American breed of horse

The American Indian Horse is defined by its breed registry as a horse that may carry the ancestry of the Spanish Barb, Arabian, Mustang, or "Foundation" Appaloosa. It is the descendant of horses originally brought to the Americas by the Spanish and obtained by Native American people.

==Characteristics==

American Indian Horses generally range in height from and weigh between 700 and 1000 lb. They may be any coat color and both pinto and leopard spotting patterns are common. They are hardy, surefooted, and no draft horse breeding is allowed. Some may be gaited.

== Breed history ==

The registry was created in 1961 when some breeders of Colonial Spanish Horse bloodlines considered the Spanish Mustang breeders to be departing from the original "Indian horse" phenotype. The organization was started "for the purpose of collecting, recording and preserving the pedigrees of American Indian Horses." The registry also allows the "hybrids [sic] and descendants" of the original Spanish Colonial Horse to be registered. Horses registered with other breed registries to be double-registered with this organization if the horses meet the conformation requirements.

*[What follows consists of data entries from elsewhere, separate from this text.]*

(** ** [tag_list] *)

Lemma getitem_of_elem (d : SchedulerConfig.TagsDict) k v :
  NoDup (SchedulerConfig.keys d) -> (k, v) ∈ d -> SchedulerConfig.getitem d k = Some v.
Proof.
  induction d as [|[k' v'] d IH]; intros Hnd Hin; [inversion Hin|].
  cbn in Hnd. apply NoDup_cons in Hnd as [Hk Hnd].
  cbn. apply elem_of_cons in Hin as [E|Hin].
  - injection E as -> ->. rewrite String.eqb_refl. reflexivity.
  - destruct (String.eqb_spec k' k) as [->|Hne]; [|auto].
    exfalso. apply Hk. unfold SchedulerConfig.keys.
    apply list_elem_of_In, in_map_iff. exists (k, v). split; [reflexivity|].
    apply list_elem_of_In. assumption.
Qed.

Lemma valid_tags_of_total (d0 d : SchedulerConfig.TagsDict) :
  (forall k v, (k, v) ∈ d -> SchedulerConfig.getitem d0 k = Some v) ->
  is_Some (SchedulerConfig.valid_tags_of d0 (SchedulerConfig.keys d)).
Proof.
  induction d as [|[k v] d IH]; intros H; cbn; [eexists; reflexivity|].
  destruct IH as [r Hr].
  { intros k' v' Hin. apply H. apply elem_of_cons. auto. }
  unfold SchedulerConfig.keys in Hr. rewrite Hr.
  rewrite (H k v) by (apply elem_of_cons; auto).
  destruct (negb _); eexists; reflexivity.
Qed.

Lemma tag_entries_total (d0 d : SchedulerConfig.TagsDict) :
  (forall k v, (k, v) ∈ d -> SchedulerConfig.getitem d0 k = Some v) ->
  SchedulerConfig.tag_entries d0 (SchedulerConfig.keys d)
  = Some (map (fun kv => {| SchedulerConfig.Key := kv.1; SchedulerConfig.Value := kv.2 |}) d).
Proof.
  induction d as [|[k v] d IH]; intros H; cbn; [reflexivity|].
  unfold SchedulerConfig.keys in IH. rewrite IH.
  - rewrite (H k v) by (apply elem_of_cons; auto). reflexivity.
  - intros k' v' Hin. apply H. apply elem_of_cons. auto.
Qed.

There are five registration categories:
- Class O ("Original") horses have a recorded pedigree chart that can be traced to either one of the Mustang registries or "various American Indian tribes and families."
- Class A horses have unknown bloodlines, but meet the breed standard. This category can include grade horses or horses of unknown bloodlines. Horses adopted from the Bureau of Land Management (BLM) are Class A horses.
- Class AA horses are over four years old, have been inspected for their conformation and "are at least half-O in breeding or are of exceptional O type." Some horses adopted from the Bureau of Land Management (BLM) can qualify for this status.
- Class M ("Modern") horses are of "modern" type. They may have registered parents from breeds that the American Indian Horse Registry considers to be descended from the original type, including American Quarter Horses, Appaloosas, American Paint Horses, and horses registered with various color breed registries such as those for pinto or palomino horses.
- Class P ("Pony") registration is for ponies that have the proper type characteristics. They might have pedigreed breeding such as the Galiceno or Pony of the Americas, or could be of unknown ancestry.

==Uses==
American Indian Horses are ridden in western-style classes in horse show and Gymkhana speed events. They are also used for pleasure riding and trail riding.